Around this time, my family started investigating the impact of PCBs. They all had blood tests taken. Both of my parents, my aunt, and my older brother had higher levels of PCB’s than the federal government considered safe.

My mother recalled playing in ditches around Anniston when she was young. She and her family and friends made mud pies, ate fish from Snow’s creek, and drank the water. A jury later found that Monsanto had dumped PCBs in many of those spots.

In 2003, the residents of Anniston won a lawsuit against Monsanto. The chemical giant, and its subsidiary called Solutia, paid seven hundred million dollars to more than twenty thousand Anniston residents. The money was to cover damages, court fees, the cleanup of PCB pollution, and research. The checks were also supposed to cover medical bills. But, it was a bittersweet victory since no dollar amount can restore health that was permanently damaged.

As for me, I spent so much time growing up around doctors and hospitals, that medical school was an obvious choice for my career. I’ll begin my studies at the University of Pennsylvania later this year. As the world looks back on twenty years since the Monsanto settlement, it’s what money doesn’t buy that hurts.

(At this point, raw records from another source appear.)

(* ===== verification/BtSpace.v ===== *)
(** * Space on a page: free blocks, allocation and release

    The invariant of the cell content area, and that [freeSpace] and
    [pageFindSlot] keep it and touch nothing else. *)

From stdpp Require Import base list numbers option sets.
From S2P Require Import Prelude Util Varint Btree BtVarint BtCell BtMem BtPage BtTile.
#[local] Open Scope Z_scope.

(** ** Writes *)

(** Only the [n] bytes at [a] differ. *)
Definition upd (d d' : list Z) (a n : Z) : Prop :=
  forall x, 0 <= x -> x < a \/ a + n <= x -> nthZ d' x = nthZ d x.

Lemma get2_upd d d' a n x :
  upd d d' a n -> 0 <= x -> x + 2 <= a \/ a + n <= x -> get2 d' x = get2 d x.
Proof. intros H Hx Ho. apply get2_same; apply H; lia. Qed.

(** A buffer of [sz] bytes. *)
Definition buf (sz : Z) (d : list Z) : Prop := Z.of_nat (length d) = sz /\ Forall is_byte d.

Lemma buf_store sz d a bs :
  buf sz d -> 0 <= a -> a + Z.of_nat (length bs) <= sz -> Forall is_byte bs -> buf sz (store d a bs).
Proof. intros [H1 H2] Ha Hl Hb. split; [by rewrite length_store by lia|by apply store_bytes]. Qed.

Lemma upd_store d a bs :
  0 <= a -> a + Z.of_nat (length bs) <= Z.of_nat (length d) ->
  upd d (store d a bs) a (Z.of_nat (length bs)).
Proof. intros Ha Hl x Hx Ho. apply nthZ_store_out; lia. Qed.

Section writes.
Context {sz : Z} (p : MemPage) (d : list Z) (Hd : buf sz d).

Lemma w_bytes a bs (Q : unit -> MemPage -> Prop) :
  0 <= a -> a + Z.of_nat (length bs) <= sz -> Forall is_byte bs ->
  (forall d', buf sz d' -> (forall i, 0 <= i < Z.of_nat (length bs) -> nthZ d' (a + i) = nthZ bs i) ->
     upd d d' a (Z.of_nat (length bs)) -> Q () (setData d' p)) ->
  ok (memwrite a bs) Q (setData d p).
Proof.
  intros Ha Hl Hb HQ. destruct Hd as [Hlen Hby]. apply ok_memwrite; cbn; [lia..|]. apply HQ.
  - by apply buf_store.
  - intros i Hi. rewrite nthZ_store_in by lia. f_equal. lia.
  - apply upd_store; lia.
Qed.

Lemma w_put2 a v (Q : unit -> MemPage -> Prop) :
  0 <= a -> a + 2 <= sz ->
  (forall d', buf sz d' -> get2 d' a = u16 v -> upd d d' a 2 -> Q () (setData d' p)) ->
  ok (put2byte a v) Q (setData d p).
Proof.
  intros Ha Hl HQ. destruct Hd as [Hlen Hby]. apply ok_put2byte; cbn; [lia..|]. apply HQ.
  - apply buf_store; cbn; [done|lia|lia|apply bytes2_bytes].
  - by rewrite get2_store by lia.
  - apply (upd_store d a (bytes2 v)); cbn; lia.
Qed.

Lemma w_put1 a v (Q : unit -> MemPage -> Prop) :
  0 <= a -> a + 1 <= sz ->
  (forall d', buf sz d' -> nthZ d' a = u8 v -> upd d d' a 1 -> Q () (setData d' p)) ->
  ok (putbyte a v) Q (setData d p).
Proof.
  intros Ha Hl HQ. apply w_bytes; cbn; [lia..| |].
  - repeat constructor; apply u8_range.
  - intros d' Hb Hv Hu. apply HQ; [done| |done].
    specialize (Hv 0 ltac:(lia)). by rewrite Z.add_0_r in Hv.
Qed.

Lemma w_move dst src n (Q : unit -> MemPage -> Prop) :
  0 <= src -> 0 <= dst -> 0 <= n -> src + n <= sz -> dst + n <= sz ->
  (forall d', buf sz d' -> (forall i, 0 <= i < n -> nthZ d' (dst + i) = nthZ d (src + i)) ->
     upd d d' dst n -> Q () (setData d' p)) ->
  ok (memmove dst src n) Q (setData d p).
Proof.
  intros Hs Hd' Hn H1 H2 HQ. destruct Hd as [Hlen Hby]. apply ok_memmove; cbn; [lia..|].
  assert (Z.of_nat (length (slice d src n)) = n) as Hls by (rewrite length_slice; lia).
  apply HQ.
  - apply buf_store; [done|lia|lia|by apply slice_bytes].
  - intros i Hi. rewrite nthZ_store_in by lia.
    replace (dst + i - dst) with i by lia. apply nthZ_slice; lia.
  - rewrite <- Hls at 2. apply upd_store; lia.
Qed.

Lemma w_set a c n (Q : unit -> MemPage -> Prop) :
  0 <= a -> 0 <= n -> a + n <= sz -> is_byte c ->
  (forall d', buf sz d' -> (forall x, a <= x < a + n -> nthZ d' x = c) ->
     upd d d' a n -> Q () (setData d' p)) ->
  ok (memset a c n) Q (setData d p).
Proof.
  intros Ha Hn Hl Hc HQ. destruct Hd as [Hlen Hby]. apply ok_memset; cbn; [lia..|].
  assert (Z.of_nat (length (replicate (Z.to_nat n) c)) = n) as Hr by (rewrite length_replicate; lia).
  apply HQ.
  - apply buf_store; [done|lia|lia|]. apply Forall_replicate. done.
  - intros x Hx. rewrite nthZ_store_in by lia. unfold nthZ.
    by rewrite lookup_replicate_2 by lia.
  - rewrite <- Hr at 2. apply upd_store; lia.
Qed.

Lemma r_get2 a (Q : Z -> MemPage -> Prop) :
  0 <= a -> a + 2 <= sz -> Q (get2 d a) (setData d p) -> ok (get2byte a) Q (setData d p).
Proof. intros Ha Hl HQ. destruct Hd as [Hlen _]. apply ok_get2byte; cbn; [lia..|done]. Qed.

Lemma r_get1 a (Q : Z -> MemPage -> Prop) :
  0 <= a -> a + 1 <= sz -> Q (nthZ d a) (setData d p) -> ok (getbyte a) Q (setData d p).
Proof. intros Ha Hl HQ. destruct Hd as [Hlen _]. apply ok_getbyte; cbn; [lia..|done]. Qed.

End writes.

(** Fields after an assignment to another field. *)
Ltac fields :=
  cbn [setData setFree setCell setOvfl hdrOffset childPtrSize leaf cellOffset nFree nCell
       maskPage pBt aData aCellIdx nOverflow aiOvfl apOvfl pgno maxLocal minLocal].

(** A field, a guard that does not hold. *)
Ltac afield := apply ok_bind, ok_field; fields.
Ltac aguard := apply ok_bind, ok_corruptIf; [|].
Ltac aget2 := apply ok_bind; eapply r_get2; [eassumption|lia|lia|].
Ltac aget1 := apply ok_bind; eapply r_get1; [eassumption|lia|lia|].

(** Reads of bytes that the last writes did not touch. *)
Ltac keep :=
  repeat match goal with
  | U : upd ?d ?d' ?a ?n |- context [get2 ?d' ?x] => rewrite (get2_upd d d' a n x U) by lia
  | U : upd ?d ?d' ?a ?n |- context [nthZ ?d' ?x] => rewrite (U x) by lia
  end.

(** ** The invariant *)

(** The first pointer of a list of free blocks. *)
Definition chain (d : list Z) (v : Z) (fr : list (Z * Z)) : Prop :=
  match fr with
  | [] => v = 0
  | (f, s) :: fr' => v = f /\ get2 d (f + 2) = s /\ links d f fr' 0
  end.

Lemma links_chain d a fr : links d a fr 0 <-> chain d (get2 d a) fr.
Proof. by destruct fr as [|[f s] fr]. Qed.

Lemma chain_same d d' v fr :
  chain d v fr ->
  (forall y, (exists b s, (b, s) ∈ fr /\ b <= y < b + 4) -> nthZ d' y = nthZ d y) ->
  chain d' v fr.
Proof.
  destruct fr as [|[f s] fr]; [done|]. intros (H1 & H2 & H3) Hd. split; [done|].
  assert (forall y, f <= y < f + 4 -> nthZ d' y = nthZ d y) as Hf
    by (intros y Hy; apply Hd; exists f, s; split; [by left|lia]).
  split; [rewrite <- H2; apply get2_same; apply Hf; lia|].
  eapply links_same; [done|]. intros y [Hy|(b & m & Hin & Hy)]; [apply Hf; lia|].
  apply Hd. exists b, m. split; [by right|done].
Qed.

Section page.
Context (hdr us : Z).

(** From [top] to [us], the bytes [d] of the page have the allocated blocks
    [bs], the free blocks [fr] and the fragments [fg]; [lo] is the end of the
    array of cell pointers. *)
Record space (d : list Z) (lo top : Z) (bs fr : list (Z * Z)) (fg : list Z) : Prop := {
  sp_top : get2 d (hdr + 5) = u16 top;
  sp_frag : nthZ d (hdr + 7) = Z.of_nat (length fg);
  sp_links : links d (hdr + 1) fr 0;
  sp_spaced : spaced (top + 1) fr us;
  sp_big : big bs;
  sp_tile : tiles top us (bs ++ fr) fg;
  sp_lo : hdr + 8 <= lo <= top /\ top <= us
}.

(** The bytes that an operation on the free space keeps: those outside of
    the page header and the cell content area, the flag, the number of
    cells, and the allocated blocks. *)
Definition kept (lo : Z) (bs : list (Z * Z)) (d d' : list Z) : Prop :=
  forall x, 0 <= x ->
    x < hdr + 1 \/ hdr + 3 <= x < hdr + 5 \/ hdr + 8 <= x < lo \/ us <= x \/
    (exists b, b ∈ bs /\ b.1 <= x < b.1 + b.2) ->
    nthZ d' x = nthZ d x.

Lemma kept_eq lo bs d : kept lo bs d d.
Proof. done. Qed.

Lemma kept_then lo bs d d' d'' : kept lo bs d d' -> kept lo bs d' d'' -> kept lo bs d d''.
Proof. intros H1 H2 x Hx Hr. by rewrite H2, H1. Qed.

(** Writes to the header, and outside of the allocated blocks. *)
Lemma kept_hdr lo bs d d' a n :
  upd d d' a n -> hdr + 8 <= lo <= us -> (forall b, b ∈ bs -> lo <= b.1) ->
  a = hdr + 1 /\ n <= 2 \/ hdr + 5 <= a /\ a + n <= hdr + 8 -> kept lo bs d d'.
Proof.
  intros Hu Hlo Hb Hr x Hx Hk. apply Hu; [done|].
  destruct Hk as [Hk|[Hk|[Hk|[Hk|(b & Hin & Hk)]]]]; [lia..|].
  specialize (Hb b Hin). lia.
Qed.

Lemma kept_area lo bs d d' a n :
  upd d d' a n -> hdr + 8 <= lo <= a -> a + n <= us ->
  (forall b, b ∈ bs -> b.1 + b.2 <= a \/ a + n <= b.1) -> kept lo bs d d'.
Proof.
  intros Hu Hlo Ha Hr x Hx Hk. apply Hu; [done|].
  destruct Hk as [Hk|[Hk|[Hk|[Hk|(b & Hin & Hk)]]]]; [lia..|].
  specialize (Hr b Hin). lia.
Qed.

Lemma sp_all_big d lo top bs fr fg : space d lo top bs fr fg -> big (bs ++ fr).
Proof. intros H. apply Forall_app. split; [apply H|]. eapply spaced_big, H. Qed.

Lemma sp_block d lo top bs fr fg b :
  space d lo top bs fr fg -> b ∈ bs -> top <= b.1 /\ b.1 + b.2 <= us /\ 4 <= b.2.
Proof.
  intros H Hin. destruct (tiles_range _ _ _ _ b (sp_tile _ _ _ _ _ _ H) (sp_all_big _ _ _ _ _ _ H)); [set_solver|].
  split_and!; [done..|]. pose proof (sp_big _ _ _ _ _ _ H) as Hb.
  by eapply Forall_forall in Hb.
Qed.

Lemma sp_free d lo top bs fr fg f s :
  space d lo top bs fr fg -> (f, s) ∈ fr -> top + 1 <= f /\ f + s <= us /\ 4 <= s.
Proof.
  intros H Hin. destruct (spaced_elem _ _ _ _ _ (sp_spaced _ _ _ _ _ _ H) Hin) as (? & ? & ?).
  done.
Qed.

Lemma sp_apart d lo top bs fr fg b f s :
  space d lo top bs fr fg -> b ∈ bs -> (f, s) ∈ fr -> b.1 + b.2 <= f \/ f + s <= b.1.
Proof.
  intros H Hb Hf.
  apply (tiles_apart2 _ _ _ _ _ b (f, s) (sp_tile _ _ _ _ _ _ H) (sp_all_big _ _ _ _ _ _ H) Hb Hf).
Qed.

(** All free bytes, by the sizes of the allocated blocks. *)
Lemma sp_total d lo top bs fr fg :
  space d lo top bs fr fg -> Z.of_nat (length fg) + total fr + top = us - total bs.
Proof.
  intros H. pose proof (tiles_total _ _ _ _ (sp_tile _ _ _ _ _ _ H) (sp_all_big _ _ _ _ _ _ H)) as Ht.
  rewrite total_app in Ht. destruct (sp_lo _ _ _ _ _ _ H). lia.
Qed.

End page.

Two years after the settlement, my extended family gathered together for we knew was my grandmother’s last birthday. We all called her Nanny. Her cancer had metastasized to her brain. I was too young to know what that meant. But, I remember Nanny growing more frail every time I saw her. On the weekends, she used to sit me in her lap with a copy of the book Pippi Longstocking. Nanny used to read to me and challenge me to spell and pronounce the big words. Her illness worsened to the point that you could barely understand what she was saying. We never finished that book and no settlement will change that.

Editor's note:

Alabama Public Radio contacted the Bayer company which bought out Monsanto in 2018. APR offered Bayer the chance to heard on issues related to PCB’s in Anniston. Those emails went unanswered.